Tomorrow is our anatomy scan. I can't help but be worried, yet hopeful-look forward, but look back.
It was almost exactly a year ago when we had the anatomy scan with Sophie and Aiden. It was on a Friday afternoon, it will be in the same place with probably the same ultrasound tech.
Brian and I left school at lunch and grabbed lunch on the way to the hospital. I was so excited I couldn't eat! We got there and I remember sitting in the waiting room waiting to be called back, both of trying to decide what the genders would be! Brian swore it was a boy and girl, but I wasn't so sure. I remember calling a friend and telling her I was nervous.
I will never forget the first time they came up on the screen. I looked at Brian and his mouth was literally hanging open-he couldn't believe what he was seeing. Watching the babies move and wiggle and suck thumbs and wave...I am pretty sure this was close to the happiest moment in my life. The look on Brian's face was almost better to watch than the screen (but not quite :). We got a ton of pictures.
I remember a very strange feeling when she told me that she couldn't give me a DVD because for some reason it hadn't worked. She gave me a quick 3 minute one and got that DVD to work, too. When we got home they were both blank. I remember feeling very strange about that.
Immediately after the appointment, we were on such a high and we decided to on a whim go and buy the minivan we had been looking at. We'd surely need it! We went, bought the van, and drove to my mother-in-laws to show it off and show her the new pictures. When we got home, we ordered two cribs, two dressers, and two gliders (one for each of us, of course!).

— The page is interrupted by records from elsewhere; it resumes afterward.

(** * Installing a package from removable storage: install/fuse_sdcard_install.cpp

    A shallow embedding of [BrowseDirectory], [StartSdcardFuse], [is_ufs_dev],
    [do_sdcard_mount_for_ufs] and [ApplyFromStorage], the properties of
    them that the specification states, and further properties read off the
    code.

    Every call that leaves the file (system calls, the volume manager, the
    menu, the installer) is answered by a read-only [World] and recorded, in
    program order, in a trace of [Event]s, so that a statement about what the
    code calls, and how often, is a statement about that trace.  The
    [LOG(ERROR)] and [PLOG(ERROR)] lines, which influence nothing, are left
    out; so is the exit status [waitpid] stores, which only they read.

    The file has three parts: the program, the vocabulary of the statements,
    and the properties with their proofs. *)

From Stdlib Require Import String Ascii List Bool Arith ZArith NArith Lia.
From Stdlib Require Import Sorting.Mergesort Sorting.Sorted Sorting.Permutation Orders.
Import ListNotations.

Local Open Scope string_scope.
Local Open Scope list_scope.

(** * The program *)

(** ** Strings as the code uses them *)

Module Str.

(** [std::string::back] and [std::string::pop_back]. *)
Fixpoint back (s : string) : option ascii :=
  match s with
  | EmptyString => None
  | String c EmptyString => Some c
  | String _ rest => back rest
  end.

Fixpoint pop_back (s : string) : string :=
  match s with
  | EmptyString => EmptyString
  | String _ EmptyString => EmptyString
  | String c rest => String c (pop_back rest)
  end.

Definition empty (s : string) : bool :=
  match s with EmptyString => true | _ => false end.

(** [tolower] in the C locale. *)
Definition tolower (c : ascii) : ascii :=
  let n := N_of_ascii c in
  if ((65 <=? n) && (n <=? 90))%N then ascii_of_N (n + 32) else c.

Fixpoint map (f : ascii -> ascii) (s : string) : string :=
  match s with
  | EmptyString => EmptyString
  | String c rest => String (f c) (map f rest)
  end.

(** The last [n] characters of [s] (all of [s] when it is shorter). *)
Definition tail (n : nat) (s : string) : string :=
  substring (String.length s - n) n s.

(** [android::base::EndsWithIgnoreCase] (libbase): [s] is at least as long
    as [suffix] and its last [suffix.size()] characters equal [suffix] up to
    ASCII case. *)
Definition EndsWithIgnoreCase (s suffix : string) : bool :=
  (String.length suffix <=? String.length s)%nat
  && (map tolower (tail (String.length suffix) s) =? map tolower suffix).

(** The C string a [char*] denotes: the characters before the first NUL. *)
Fixpoint c_str (s : string) : string :=
  match s with
  | EmptyString => EmptyString
  | String c rest => if (c =? zero)%char then EmptyString else String c (c_str rest)
  end.

(** [strncmp(a, b, n) == 0] on NUL-terminated buffers: the first [n]
    characters agree, the comparison ending early at a common NUL. *)
Fixpoint strncmp_eq (a b : string) (n : nat) : bool :=
  match n with
  | O => true
  | S n' =>
      match c_str a, c_str b with
      | EmptyString, EmptyString => true
      | String x a', String y b' => (x =? y)%char && strncmp_eq a' b' n'
      | _, _ => false
      end
  end.

(** [sizeof] of a string literal counts the terminating NUL. *)
Definition sizeof_lit (s : string) : nat := S (String.length s).

(** [&buf[k]]: the buffer from offset [k]. *)
Definition from (k : nat) (s : string) : string :=
  substring k (String.length s - k) s.

End Str.

(** [std::sort] on a [std::vector<std::string>]: ascending for [operator<],
    which compares byte by byte.  Equal strings are indistinguishable, so the
    sorted vector is determined by its elements. *)
Module StringOrder <: TotalLeBool.
Definition t := string.
Definition leb := String.leb.
Theorem leb_total : forall a b, leb a b = true \/ leb b a = true.
Proof. exact String.leb_total. Qed.
End StringOrder.

Module StringSort := Sort StringOrder.

Definition std_sort (v : list string) : list string := StringSort.sort v.

(** ** Directory entries (<dirent.h>) *)

Inductive d_type_t :=
| DT_UNKNOWN | DT_FIFO | DT_CHR | DT_DIR | DT_BLK | DT_REG | DT_LNK | DT_SOCK | DT_WHT.

Record dirent := { d_name : string; d_type : d_type_t }.

(** The [readdir] loop of [BrowseDirectory]: [dirs] and [entries] grow by
    [push_back]. *)
Fixpoint read_entries (des : list dirent) (dirs entries : list string)
  : list string * list string :=
  match des with
  | [] => (dirs, entries)
  | de :: rest =>
      let name := d_name de in
      match d_type de with
      | DT_DIR =>
          if (name =? ".") || (name =? "..") then read_entries rest dirs entries
          else read_entries rest (dirs ++ [(name ++ "/")%string]) entries
      | DT_REG =>
          if Str.EndsWithIgnoreCase name ".zip"
          then read_entries rest dirs (entries ++ [name])
          else read_entries rest dirs entries
      | _ => read_entries rest dirs entries
      end
  end.

(** The vector handed to [ShowMenu]: [entries] starts as [{"../"}], both
    vectors are sorted, then [dirs] is appended to [entries]. *)
Definition menu_entries (des : list dirent) : list string :=
  let '(dirs, entries) := read_entries des [] ["../"] in
  std_sort entries ++ std_sort dirs.

(** ** Types of the collaborators *)

(** [pid_t], [int] return codes and [errno] values are integers; [size_t]
    menu results are naturals. *)
Definition pid_t := Z.

(** <errno.h>, <signal.h>, <sys/wait.h> on Linux. *)
Definition ENOENT : Z := 2.
Definition SIGKILL : Z := 9.
Definition WNOHANG : Z := 1.
Definition EXIT_SUCCESS : Z := 0.
Definition EXIT_FAILURE : Z := 1.

Definition SDCARD_INSTALL_TIMEOUT : nat := 10.
Definition UFS_DEV_SDCARD_BLK_PATH : string := "/dev/block/mmcblk0p1".

(** The installer's outcomes ([install/install.h], not part of this file):
    the four values the code names, success, and any other value the
    installer may return. *)
Inductive InstallResult :=
| INSTALL_SUCCESS | INSTALL_ERROR | INSTALL_NONE | INSTALL_UNVERIFIED | INSTALL_DOWNGRADE
| INSTALL_OTHER (code : Z).

Definition is_unverified (r : InstallResult) : bool :=
  match r with INSTALL_UNVERIFIED => true | _ => false end.
Definition is_downgrade (r : InstallResult) : bool :=
  match r with INSTALL_DOWNGRADE => true | _ => false end.

(** The arguments of one [install_package] call, in call order; the names of
    the last three are the ones the call sites give in comments. *)
Record InstallArgs := {
  package : string;
  flag2 : bool;
  flag3 : bool;
  retry_count : Z;
  verify : bool;
  allow_ab_downgrade : bool
}.

(** [Volume] (fstab entry) and [VolumeInfo] (volume manager), with the fields
    the code reads. *)
Record Volume := {
  mount_point : string;
  fs_type : string;
  flags : Z;
  fs_options : string
}.

Record VolumeInfo := { mId : string; mPath : string }.

(** Constants of [Device] and [RecoveryUI] the menu result is compared with,
    already converted to [size_t].  Their values live in headers outside this
    file; the development is parametric in them. *)
Record MenuConsts := {
  INTERRUPTED : N;
  kGoHome : N;
  kGoBack : N
}.

(** The two magic paths of fuse_sideload.h. *)
Record FusePaths := {
  FUSE_SIDELOAD_HOST_PATHNAME : string;
  FUSE_SIDELOAD_HOST_EXIT_PATHNAME : string
}.

(** What the outside answers.  Calls made once per polling iteration are
    indexed by the iteration; [install_package] by the number of earlier
    invocations. *)
Record World := {
  consts : MenuConsts;
  paths : FusePaths;
  bootdevice : string;                              (* property_get("ro.boot.bootdevice", buf, "N/A") *)
  volume_for_mount_point : string -> option Volume;
  mount_rc : Z;                                     (* mount(2) *)
  volumeMount_ok : string -> bool;
  opendir : string -> option (list dirent);         (* opendir + the readdir sequence *)
  fork_ret : pid_t;
  provider_valid : bool;                            (* FuseFileDataProvider::Valid *)
  run_fuse_sideload_rc : Z;
  waitpid_nohang : nat -> Z;                        (* waitpid(child, &status, WNOHANG) *)
  stat_host : nat -> Z * Z;                         (* stat(HOST_PATHNAME): return value, errno *)
  install_package : nat -> InstallArgs -> InstallResult;
  ask_to_continue_unverified : bool;
  ask_to_continue_downgrade : bool
}.

(** ** Effects *)

Inductive Event :=
| EvMount (source target fstype : string) (mountflags : Z) (data : string)
| EvVolumeMount (id : string)
| EvVolumeUnmount (id : string)
| EvShowMenu (headers items : list string) (initial_selection : N)
| EvPrint (text : string)
| EvUpdateBootloaderMessage
| EvFork
| EvWaitpid (pid : pid_t) (options : Z)
| EvStat (path : string)
| EvSleep (seconds : nat)
| EvKill (pid : pid_t) (sig : Z)
| EvInstall (args : InstallArgs)
| EvAskUnverified
| EvAskDowngrade.

(** The mutable part: what has been called so far, and the answers the menu
    will still give ([ShowMenu] blocks when there is none left). *)
Record State := { trace : list Event; keys : list N }.

(** Ways a computation ends without returning to its caller.  [Undefined]
    is the read of [entries[chosen_item]] behind the end of the vector: the
    code has no check there and goes on with what it read, but its behaviour
    is undefined from that read on, and the model follows the run no
    further. *)
Inductive Halt :=
| Exited (code : Z)      (* _exit, in the forked child *)
| Undefined              (* entries[chosen_item] out of bounds *)
| Blocked                (* waiting for a key that never comes *)
| OutOfFuel.

Inductive Outcome (A : Type) :=
| Ret (a : A)
| Stop (h : Halt).
Arguments Ret {A} a.
Arguments Stop {A} h.

Definition M (A : Type) : Type := State -> Outcome A * State.

Definition ret {A} (a : A) : M A := fun st => (Ret a, st).

Definition bind {A B} (m : M A) (k : A -> M B) : M B :=
  fun st =>
    match m st with
    | (Ret a, st') => k a st'
    | (Stop h, st') => (Stop h, st')
    end.

Definition halt {A} (h : Halt) : M A := fun st => (Stop h, st).

Definition emit (e : Event) : M unit :=
  fun st => (Ret tt, {| trace := trace st ++ [e]; keys := keys st |}).

Declare Scope monad_scope.
Delimit Scope monad_scope with monad.
Notation "x <- m ;; k" := (bind m (fun x => k))
  (at level 61, m at next level, right associativity) : monad_scope.
Notation "m ;;; k" := (bind m (fun _ => k))
  (at level 61, right associativity) : monad_scope.
Local Open Scope monad_scope.

(** [RecoveryUI::ShowMenu]: shows the menu and returns the next answer. *)
Definition ShowMenu (headers items : list string) (initial_selection : N) : M N :=
  fun st =>
    let st' := {| trace := trace st ++ [EvShowMenu headers items initial_selection];
                  keys := tl (keys st) |} in
    match keys st with
    | [] => (Stop Blocked, st')
    | k :: _ => (Ret k, st')
    end.

(** ** BrowseDirectory *)

Section Browse.
Variable w : World.

(** The [while (true)] loop, lines 94-123; [browse] is the function called
    on a subdirectory.  One unit of fuel per menu shown. *)
Fixpoint menu_loop (browse : string -> M string) (fuel : nat)
         (path : string) (headers entries : list string) (chosen_item : N)
  : M string :=
  match fuel with
  | O => halt OutOfFuel
  | S fuel' =>
      chosen_item <- ShowMenu headers entries chosen_item ;;
      if (chosen_item =? INTERRUPTED (consts w))%N then ret ""
      else if (chosen_item =? kGoHome (consts w))%N then ret "@"
      else if (chosen_item =? kGoBack (consts w))%N || (chosen_item =? 0)%N then ret ""
      else
        match nth_error entries (N.to_nat chosen_item) with
        | None => halt Undefined
        | Some item =>
            let new_path := (path ++ "/" ++ item)%string in
            match Str.back new_path with
            | Some "/"%char =>
                result <- browse (Str.pop_back new_path) ;;
                if negb (Str.empty result) then ret result
                else menu_loop browse fuel' path headers entries chosen_item
            | _ => ret new_path
            end
        end
  end.

Fixpoint BrowseDirectory (fuel : nat) (path : string) : M string :=
  match fuel with
  | O => halt OutOfFuel
  | S fuel' =>
      match opendir w path with
      | None => ret ""
      | Some des =>
          let entries := menu_entries des in
          let headers := ["Choose a package to install:"; path] in
          menu_loop (BrowseDirectory fuel') fuel' path headers entries 0%N
      end
  end.

(** Fuel that always suffices: every loop iteration and every nested call
    but the first follows a menu answer. *)
Definition browse_fuel (st : State) : nat := S (S (List.length (keys st))).

Definition Browse (path : string) : M string :=
  fun st => BrowseDirectory (browse_fuel st) path st.

End Browse.

(** ** The fuse host, the mount, and ApplyFromStorage *)

Section Apply.
Variable w : World.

The very next weekend my mom came and I showed her the van and we went to make the babies' registry. Just me and my mom.
That wednesday, my mucous plug came out, even though I didn't realize that at the time, and then that Sunday night my water broke after no symptoms or contractions.
Tomorrow we decided to take the whole day off-so that it won't feel quite the same. We won't be going out to lunch. We won't be buying anything at all like a minivan. I've decided that if we are able to find out the gender, we will definitely pick a name and I want to buy a blanket and one outfir for the baby. I want the baby to have something of its own, for sure.
Tomorrow @ 1:40. Here's to hoping.
And remembering, too. I miss you, Sophie and Aiden.